__Directions for this task__
The answer must be every line of the records below that holds the word "discriminate".

(Records drawn from a dataset)
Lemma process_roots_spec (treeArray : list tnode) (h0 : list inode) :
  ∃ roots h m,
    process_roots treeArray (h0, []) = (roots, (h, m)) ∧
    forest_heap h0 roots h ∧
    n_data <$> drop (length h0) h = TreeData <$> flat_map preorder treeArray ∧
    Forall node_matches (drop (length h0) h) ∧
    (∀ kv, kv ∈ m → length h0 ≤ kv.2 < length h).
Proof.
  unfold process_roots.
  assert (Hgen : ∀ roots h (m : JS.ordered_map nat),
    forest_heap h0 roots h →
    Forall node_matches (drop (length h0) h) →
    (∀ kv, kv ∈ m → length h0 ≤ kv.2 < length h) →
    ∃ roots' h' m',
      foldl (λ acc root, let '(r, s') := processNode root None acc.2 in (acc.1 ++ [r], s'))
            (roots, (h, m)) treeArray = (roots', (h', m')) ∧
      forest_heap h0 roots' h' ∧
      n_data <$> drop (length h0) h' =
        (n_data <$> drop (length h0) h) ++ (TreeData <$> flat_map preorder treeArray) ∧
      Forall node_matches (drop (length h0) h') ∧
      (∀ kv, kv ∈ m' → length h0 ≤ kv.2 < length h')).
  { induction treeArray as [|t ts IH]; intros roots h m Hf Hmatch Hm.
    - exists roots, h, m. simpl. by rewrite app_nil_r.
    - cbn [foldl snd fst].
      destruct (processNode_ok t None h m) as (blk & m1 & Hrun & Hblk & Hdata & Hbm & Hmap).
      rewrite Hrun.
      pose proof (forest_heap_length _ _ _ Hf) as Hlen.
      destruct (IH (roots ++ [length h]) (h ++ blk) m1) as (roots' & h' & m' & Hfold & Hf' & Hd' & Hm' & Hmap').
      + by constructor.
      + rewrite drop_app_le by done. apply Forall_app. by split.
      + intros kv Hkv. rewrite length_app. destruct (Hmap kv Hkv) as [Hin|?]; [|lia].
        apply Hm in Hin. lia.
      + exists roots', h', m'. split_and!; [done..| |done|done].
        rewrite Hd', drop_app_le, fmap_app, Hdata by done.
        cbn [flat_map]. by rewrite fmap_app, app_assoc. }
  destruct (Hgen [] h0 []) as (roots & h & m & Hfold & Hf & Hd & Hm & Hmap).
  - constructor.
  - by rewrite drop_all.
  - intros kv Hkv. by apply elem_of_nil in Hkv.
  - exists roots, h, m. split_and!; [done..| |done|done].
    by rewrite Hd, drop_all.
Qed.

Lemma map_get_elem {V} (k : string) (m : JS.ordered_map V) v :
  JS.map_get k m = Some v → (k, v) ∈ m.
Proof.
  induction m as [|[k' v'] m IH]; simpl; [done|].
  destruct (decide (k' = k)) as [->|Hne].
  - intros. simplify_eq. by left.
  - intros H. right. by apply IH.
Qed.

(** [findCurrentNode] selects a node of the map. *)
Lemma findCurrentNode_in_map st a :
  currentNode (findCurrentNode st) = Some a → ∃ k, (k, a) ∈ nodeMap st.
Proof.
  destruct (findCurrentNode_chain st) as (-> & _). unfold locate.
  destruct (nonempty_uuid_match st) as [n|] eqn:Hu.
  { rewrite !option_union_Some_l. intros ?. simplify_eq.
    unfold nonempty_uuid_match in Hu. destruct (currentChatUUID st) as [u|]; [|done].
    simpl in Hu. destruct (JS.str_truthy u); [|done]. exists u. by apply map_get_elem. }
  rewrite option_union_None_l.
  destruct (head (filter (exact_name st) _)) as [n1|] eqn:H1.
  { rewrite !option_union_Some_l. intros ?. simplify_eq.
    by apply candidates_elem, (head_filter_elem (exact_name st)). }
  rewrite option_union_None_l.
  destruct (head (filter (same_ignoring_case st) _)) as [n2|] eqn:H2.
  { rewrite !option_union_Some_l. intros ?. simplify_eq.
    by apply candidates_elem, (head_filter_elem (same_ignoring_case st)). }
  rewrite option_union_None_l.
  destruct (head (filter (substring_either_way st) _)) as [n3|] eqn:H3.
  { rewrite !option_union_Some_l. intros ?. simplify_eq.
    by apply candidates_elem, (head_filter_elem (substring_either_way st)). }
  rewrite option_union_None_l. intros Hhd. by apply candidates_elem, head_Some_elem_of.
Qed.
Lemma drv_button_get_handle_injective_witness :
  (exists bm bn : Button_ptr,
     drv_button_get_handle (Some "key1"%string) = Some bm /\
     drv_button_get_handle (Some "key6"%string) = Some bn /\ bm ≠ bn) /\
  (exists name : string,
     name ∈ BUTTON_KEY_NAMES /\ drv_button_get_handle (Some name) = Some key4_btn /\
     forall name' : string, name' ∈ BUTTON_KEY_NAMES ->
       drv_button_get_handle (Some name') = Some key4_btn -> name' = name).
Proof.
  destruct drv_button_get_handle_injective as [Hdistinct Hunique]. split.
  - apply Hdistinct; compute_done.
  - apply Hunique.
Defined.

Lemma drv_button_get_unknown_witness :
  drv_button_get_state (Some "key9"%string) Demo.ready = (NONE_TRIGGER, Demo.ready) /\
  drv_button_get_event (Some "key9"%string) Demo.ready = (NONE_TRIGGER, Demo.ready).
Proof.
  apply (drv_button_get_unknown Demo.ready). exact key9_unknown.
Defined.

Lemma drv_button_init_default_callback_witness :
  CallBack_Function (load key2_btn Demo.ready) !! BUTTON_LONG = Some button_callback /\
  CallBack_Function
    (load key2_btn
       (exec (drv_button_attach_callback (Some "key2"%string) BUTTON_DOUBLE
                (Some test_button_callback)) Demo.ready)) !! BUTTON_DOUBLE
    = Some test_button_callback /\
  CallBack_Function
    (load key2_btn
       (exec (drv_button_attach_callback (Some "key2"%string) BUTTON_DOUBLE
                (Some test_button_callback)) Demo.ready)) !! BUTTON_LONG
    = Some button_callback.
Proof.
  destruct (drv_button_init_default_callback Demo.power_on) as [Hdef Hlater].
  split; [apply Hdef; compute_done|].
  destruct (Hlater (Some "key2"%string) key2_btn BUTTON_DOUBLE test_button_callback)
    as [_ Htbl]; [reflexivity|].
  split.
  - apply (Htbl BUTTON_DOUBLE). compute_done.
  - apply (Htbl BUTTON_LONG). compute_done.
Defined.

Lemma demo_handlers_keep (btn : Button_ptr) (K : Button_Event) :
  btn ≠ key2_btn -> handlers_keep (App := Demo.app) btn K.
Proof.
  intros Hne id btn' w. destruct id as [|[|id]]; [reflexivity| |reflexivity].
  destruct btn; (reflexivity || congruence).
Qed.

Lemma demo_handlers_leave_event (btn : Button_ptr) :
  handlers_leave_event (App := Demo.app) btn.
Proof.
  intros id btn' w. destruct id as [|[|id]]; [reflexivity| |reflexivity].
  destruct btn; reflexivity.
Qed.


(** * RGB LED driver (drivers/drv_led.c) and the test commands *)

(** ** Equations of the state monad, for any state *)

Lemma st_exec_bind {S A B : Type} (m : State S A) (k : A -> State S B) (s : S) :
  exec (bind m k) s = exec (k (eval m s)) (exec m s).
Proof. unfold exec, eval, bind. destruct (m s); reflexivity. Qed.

--

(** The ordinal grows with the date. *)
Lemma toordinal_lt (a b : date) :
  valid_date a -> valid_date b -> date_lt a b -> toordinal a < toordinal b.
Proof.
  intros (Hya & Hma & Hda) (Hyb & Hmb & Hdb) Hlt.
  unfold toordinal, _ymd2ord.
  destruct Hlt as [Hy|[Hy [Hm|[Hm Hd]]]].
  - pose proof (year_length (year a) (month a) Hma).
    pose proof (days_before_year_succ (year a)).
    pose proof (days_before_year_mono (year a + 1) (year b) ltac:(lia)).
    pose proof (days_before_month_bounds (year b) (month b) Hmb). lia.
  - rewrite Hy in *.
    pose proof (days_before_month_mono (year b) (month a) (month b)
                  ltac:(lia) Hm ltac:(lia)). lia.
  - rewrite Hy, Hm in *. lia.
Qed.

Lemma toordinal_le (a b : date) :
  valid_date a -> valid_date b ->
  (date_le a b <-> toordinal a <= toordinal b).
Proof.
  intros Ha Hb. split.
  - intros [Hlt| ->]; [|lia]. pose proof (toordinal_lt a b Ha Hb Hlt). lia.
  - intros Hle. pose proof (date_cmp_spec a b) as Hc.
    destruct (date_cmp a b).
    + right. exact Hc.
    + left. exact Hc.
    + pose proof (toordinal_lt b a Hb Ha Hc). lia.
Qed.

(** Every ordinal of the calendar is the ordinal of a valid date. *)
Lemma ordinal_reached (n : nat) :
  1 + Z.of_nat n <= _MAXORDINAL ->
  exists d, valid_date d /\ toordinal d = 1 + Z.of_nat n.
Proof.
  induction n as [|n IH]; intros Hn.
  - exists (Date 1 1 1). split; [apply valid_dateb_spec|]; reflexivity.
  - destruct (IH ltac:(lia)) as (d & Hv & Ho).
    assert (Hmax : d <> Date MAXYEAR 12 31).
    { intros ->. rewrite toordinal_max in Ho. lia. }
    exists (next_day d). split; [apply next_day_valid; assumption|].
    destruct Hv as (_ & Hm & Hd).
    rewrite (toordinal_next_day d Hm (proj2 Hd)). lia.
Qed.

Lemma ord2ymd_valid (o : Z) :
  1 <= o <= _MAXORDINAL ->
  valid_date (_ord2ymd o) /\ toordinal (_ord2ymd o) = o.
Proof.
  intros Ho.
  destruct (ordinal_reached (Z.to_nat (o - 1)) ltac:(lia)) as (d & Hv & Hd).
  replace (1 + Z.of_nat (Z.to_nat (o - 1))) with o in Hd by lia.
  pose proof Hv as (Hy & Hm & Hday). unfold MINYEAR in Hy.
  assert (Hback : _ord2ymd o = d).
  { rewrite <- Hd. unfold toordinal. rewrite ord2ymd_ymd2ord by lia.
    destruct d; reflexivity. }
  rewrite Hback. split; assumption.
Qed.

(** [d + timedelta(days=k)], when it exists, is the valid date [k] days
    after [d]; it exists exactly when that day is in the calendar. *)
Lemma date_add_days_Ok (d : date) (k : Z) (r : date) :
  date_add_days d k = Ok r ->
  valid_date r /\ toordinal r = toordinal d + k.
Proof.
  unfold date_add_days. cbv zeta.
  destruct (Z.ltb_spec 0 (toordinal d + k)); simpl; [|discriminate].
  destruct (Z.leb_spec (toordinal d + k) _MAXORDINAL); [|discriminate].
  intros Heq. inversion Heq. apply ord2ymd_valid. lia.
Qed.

__Problem solution__
  destruct (Z.ltb_spec 0 (toordinal d + k)); simpl; [|discriminate].
  destruct (Z.leb_spec (toordinal d + k) _MAXORDINAL); [|discriminate].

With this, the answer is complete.